LANZONI, FRANCESCO. - Storico della Chiesa, n. a Faenza il 10 luglio 1862, m. ivi l'8 febbr. 1929. Dal patrio seminario passò a compiere i suoi studi nel Seminario Pio e conseguì le lauree in filosofia, teologia ed ambo i diritti. Ordinato sacerdote rientrò in diocesi nel 1890 quale canonico, rettore del Seminario ed insegnante, e tenne questi due uffici sino al 1917; nel 1923 fu vicario capitolare.
Prodigò subito generosamente la sua attività quale pubblicista nella stampa locale, orientando ben presto in particolare la sua indagine scientifica verso la critica storico-agiografica, aiutato da un acuto discernimento che gli fece vincere le difficoltà di autodidatta.
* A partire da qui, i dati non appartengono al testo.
(* ===== verification/OwnInv.v ===== *)
(** * OwnInv: the invariant of the ownership tree and the transitions that keep it

    The children of an object are in one of five phases, the counters of an object agree
    with the commands on their way to it, and nothing refers to an object that is deleted.  Each
    lemma [good_*] is one elementary change. *)

From S2P Require Import Prelude Own.

Module OwnInv.
Import Own.

(** ** The invariant *)

Abbreviation entry := (nat * (nat * command))%type.

Definition is_seq (c : command) : bool :=
  match c with plug | own _ | attach | bind | inproc_connected => true | _ => false end.
Definition is_ack (c : command) : bool := match c with term_ack => true | _ => false end.
Definition is_term (c : command) : bool := match c with term _ => true | _ => false end.

Definition b2n (b : bool) : nat := if b then 1%nat else 0%nat.

(** The commands to an object that satisfy a test. *)
Fixpoint cnt (P : command -> bool) (o : nat) (l : list entry) : nat :=
  match l with
  | [] => 0%nat
  | (_, (d, c)) :: l => (b2n (bool_decide (d = o) && P c) + cnt P o l)%nat
  end.

(** The commands that hand over an object. *)
Fixpoint nown (k : nat) (l : list entry) : nat :=
  match l with
  | [] => 0%nat
  | (_, (_, own k')) :: l => (b2n (bool_decide (k' = k)) + nown k l)%nat
  | _ :: l => nown k l
  end.

Definition arg_ok (X : gmap nat own_t) (d : nat) (x : own_t) (c : command) : Prop :=
  match c with
  | own k => exists y, X !! k = Some y /\ owner y = Some d
  | term _ => owner x <> None
  | _ => True
  end.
Lo studio delle memorie locali lo spinse rosto all'esame critico delle leggende dei santi della sua regione: s. Pier Damiani, s. Mercuriale di Forlì (1905), s. Sabino di Faenza, s. Cassiano d'Imola, s. Apollinare di Ravenna ecc. Prima opera di maggior mole: S. Petronio nella storia e nella leggenda (Roma 1907); poi: Santi africani nella bassa Italia e nelle isole adiacenti (in Scuola Cattolica, voll. 46-47 [1918-19]); Le vite dei quattro santi protettori della città di Faenza (RIS, XXVIII, parte 3ª, pp. 287-395). Questi ed altri lavori, usciti nei periodici del tempo, servirono di preparazione a Le origini delle diocesi d'Italia [Studi e testi, 35], Roma 1923); opera uscita e rifusa poi in due volumi nel 1927 nella stessa collezione col titolo: Le diocesi antiche d'Italia dalle origini al principio del sec. VII (a. 604), opera fondamentale per la storia ecclesiastica dell'antichità italiana. La famigliarità del L. con le antiche leggende lo spinse ad uno studio sistematico sulle loro origini, natura, derivazioni che si dimostra dapprima nella ricerca su «Il sogno presago della madre incinta nelle letterature medievali e antiche», abbozzato nel 1923, pubblicato poi in Analecta Bollandiana, 45 (1927), pp. 225-61 e sviluppato nel volume: Genesi, svolgimento e tramonto delle leggende storiche ([Studi e testi, 43], Roma 1925). Opere minori sono la Cronotassi dei vescovi di Faenza, a tutto il sec. XIII (Faenza 1913), e la Cronotassi dei vescovi di Bologna dai primordi alla fine del sec. XIII, uscita postuma nel 1932. Forma quasi una categoria a parte: La controriforma nella città e diocesi di Faenza (Faenza 1925), dove già più che della Controriforma si parla della propaganda eretica in quella città. Non mancano fra le sue opere minori quelle di argomento francescano.
Delle sue vicende e delle contrarietà incontrate nel corso della sua attività scientifica parlò il L. in un opera dedicata ai nipoti: Le memorie (Faenza 1930).